Trying to setup Llama3-8B-1.58-100B-tokens with i2_s
I manually downloaded the model and set the model with the command "python setup_env.py -md .\models\Llama3-8B-1.58-100B-tokens -q i2_s" in Windows 11 OS. The result shows:
"ERROR:root:Error occurred while running command: Command '['./build/bin/Release/llama-quantize', '.\models\Llama3-8B-1.58-100B-tokens\ggml-model-f32.gguf', '.\models\Llama3-8B-1.58-100B-tokens\ggml-model-i2_s.gguf', 'I2_S', '1']' returned non-zero exit status 1., check details in logs\quantize_to_i2s.log"

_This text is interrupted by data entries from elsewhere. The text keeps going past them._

Lemma List_nil_iff_empty_witness :
  (Some [Some Sample.v1; Some Sample.v2] : slice (option Variable_)) ≠ Some [] ∧
  ((Some [Some Sample.v1; Some Sample.v2] : slice (option Variable_)) = None ↔
   len (Some [Some Sample.v1; Some Sample.v2] : slice (option Variable_)) = 0).
Proof.
  apply (List_nil_iff_empty Sample.served Sample.list_options Sample.world0
                            (Some [Some Sample.v1; Some Sample.v2]) None).
  reflexivity.
Defined.

Lemma List_leaves_options_witness :
  heap (List Sample.served Sample.list_options
             (Sample.world1 Sample.create_options)).2 !! 5%positive =
    Some (ObjCreate Sample.create_options).
Proof.
  apply (List_leaves_options Sample.served (Sample.world1 Sample.create_options) 5%positive
                             (ObjCreate Sample.create_options) Sample.list_options).
  reflexivity.
Defined.

Lemma error_origin_witness :
  (Sample.validStringID (Some "var-1") = false ∧
   errors_New "Resource not found" = errors_New "Invalid value for variable ID") ∨
  (∃ req c1, client_newRequest Sample.failing "DELETE" ("vars/" +:+ "var-1") None
               (conn Sample.world0) = (req, Some (errors_New "Resource not found"), c1)) ∨
  (∃ req c1 body c2,
      client_newRequest Sample.failing "DELETE" ("vars/" +:+ "var-1") None
        (conn Sample.world0) = (req, None, c1) ∧
      client_do Sample.failing req model_nil c1 =
        (body, Some (errors_New "Resource not found"), c2)).
Proof.
  destruct (error_origin Sample.validStringID Sample.failing Sample.world0
              (errors_New "Resource not found")) as (_ & _ & _ & HDelete).
  apply (HDelete "var-1"). reflexivity.
Defined.

Lemma success_origin_witness :
  VariableCreateOptions_valid Sample.create_options = None ∧
  ∃ req c1 c2,
    client_newRequest Sample.served "POST" "vars"
      (Some (ObjCreate (co_set_ID "" Sample.create_options))) (conn Sample.world0) =
      (req, None, c1) ∧
    client_do Sample.served req (model_VariablePtr zero_Variable) c1 =
      (any_VariablePtr (Some Sample.v1), None, c2).
Proof.
  destruct (success_origin Sample.validStringID Sample.served Sample.world0)
    as (_ & HCreate & _).
  apply (HCreate Sample.create_options (Some Sample.v1)). reflexivity.
Defined.

End OnSample.

(** ** The local cases of variable_test.go

    The test cases that need no server, run against the test double. *)

Section Tests.

#[local] Existing Instance Sample.ext.

Example TestVariablesList_missing_organization :
  (List Sample.served (mkVariableListOptions (0, 0) None (Some "ws")) Sample.world0).1 =
    Val (None, Some (errors_New "Organization is required")).
Proof. reflexivity. Qed.

Example TestVariablesList_missing_workspace :
  (List Sample.served (mkVariableListOptions (0, 0) (Some "org") None) Sample.world0).1 =
    Val (None, Some (errors_New "Workspace is required")).
Proof. reflexivity. Qed.

Example TestVariablesList_missing_both :
  (List Sample.served (mkVariableListOptions (0, 0) None None) Sample.world0).1 =
    Val (None, Some (errors_New "Organization is required")).
Proof. reflexivity. Qed.

Example TestVariablesList_valid_options :
  (List Sample.served Sample.list_options Sample.world0).1 =
    Val (Some [Some Sample.v1; Some Sample.v2], None).
Proof. reflexivity. Qed.

Example TestVariablesCreate_missing_key :
  (Create Sample.served Sample.no_key Sample.world0).1 =
    Val (None, Some (errors_New "Key is required")).
Proof. reflexivity. Qed.

Example TestVariablesCreate_missing_value :
  (Create Sample.served Sample.no_value Sample.world0).1 =
    Val (None, Some (errors_New "Value is required")).
Proof. reflexivity. Qed.

Example TestVariablesCreate_missing_category :
  (Create Sample.served Sample.no_category Sample.world0).1 =
    Val (None, Some (errors_New "Category is required")).
Proof. reflexivity. Qed.

Example TestVariablesCreate_missing_workspace :
  (Create Sample.served Sample.no_workspace_ref Sample.world0).1 =
    Val (None, Some (errors_New "Workspace is required")).
Proof. reflexivity. Qed.

Example TestVariablesUpdate_invalid_ID :
  Update Sample.validStringID Sample.served "! / nope" (mkVariableUpdateOptions "" None None None None None)
         Sample.world0 =
    (Val (None, Some (errors_New "Invalid value for variable ID")),
     mkWorld {[ 1%positive := ObjUpdate (mkVariableUpdateOptions "" None None None None None) ]} 0 []).
Proof. reflexivity. Qed.

Example TestVariablesDelete_invalid_ID :
  Delete Sample.validStringID Sample.served "! / nope" Sample.world0 =
    (Val (Some (errors_New "Invalid value for variable ID")), Sample.world0).
Proof. reflexivity. Qed.

Example TestVariablesDelete_valid_options :
  Delete Sample.validStringID Sample.served "var-1" Sample.world0 =
    (Val None,
     mkWorld ∅ 1 [CallNewRequest "DELETE" "vars/var-1" None;
                  CallDo (Some ("DELETE", "vars/var-1")) model_nil]).
Proof. reflexivity. Qed.

End Tests.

After I check the log, it says: "main: build = 22 (bf11a49) main: built with Clang 18.1.8 for Win32 main: quantizing '.\models\Llama3-8B-1.58-100B-tokens\ggml-model-f32.gguf' to '.\models\Llama3-8B-1.58-100B-tokens\ggml-model-i2_s.gguf' as I2_S using 1 threads llama_model_quantize: failed to quantize: tensor 'output.weight' data is not within the file bounds, model is corrupted or incomplete main: failed to quantize model from '.\models\Llama3-8B-1.58-100B-tokens\ggml-model-f32.gguf'"
Am I downloading the wrong version of Llama3-8B-1.58-100B-tokens, or are other operations I made wrong?
Same here:
Key issue appears to be:
GGML_ASSERT((qs.n_attention_wv == n_attn_layer) && "n_attention_wv is unexpected") failed
--
Update: The model was not downloaded correctly, I re-ran "python setup_env.py --hf-repo HF1BitLLM/Llama3-8B-1.58-100B-tokens -q i2_s" and all went well/
Model converting process takes too much memory. We recommend directly downloading the newly released official BitNet model, thanks.
Model converting process takes too much memory. We recommend directly downloading the newly released official BitNet model, thanks.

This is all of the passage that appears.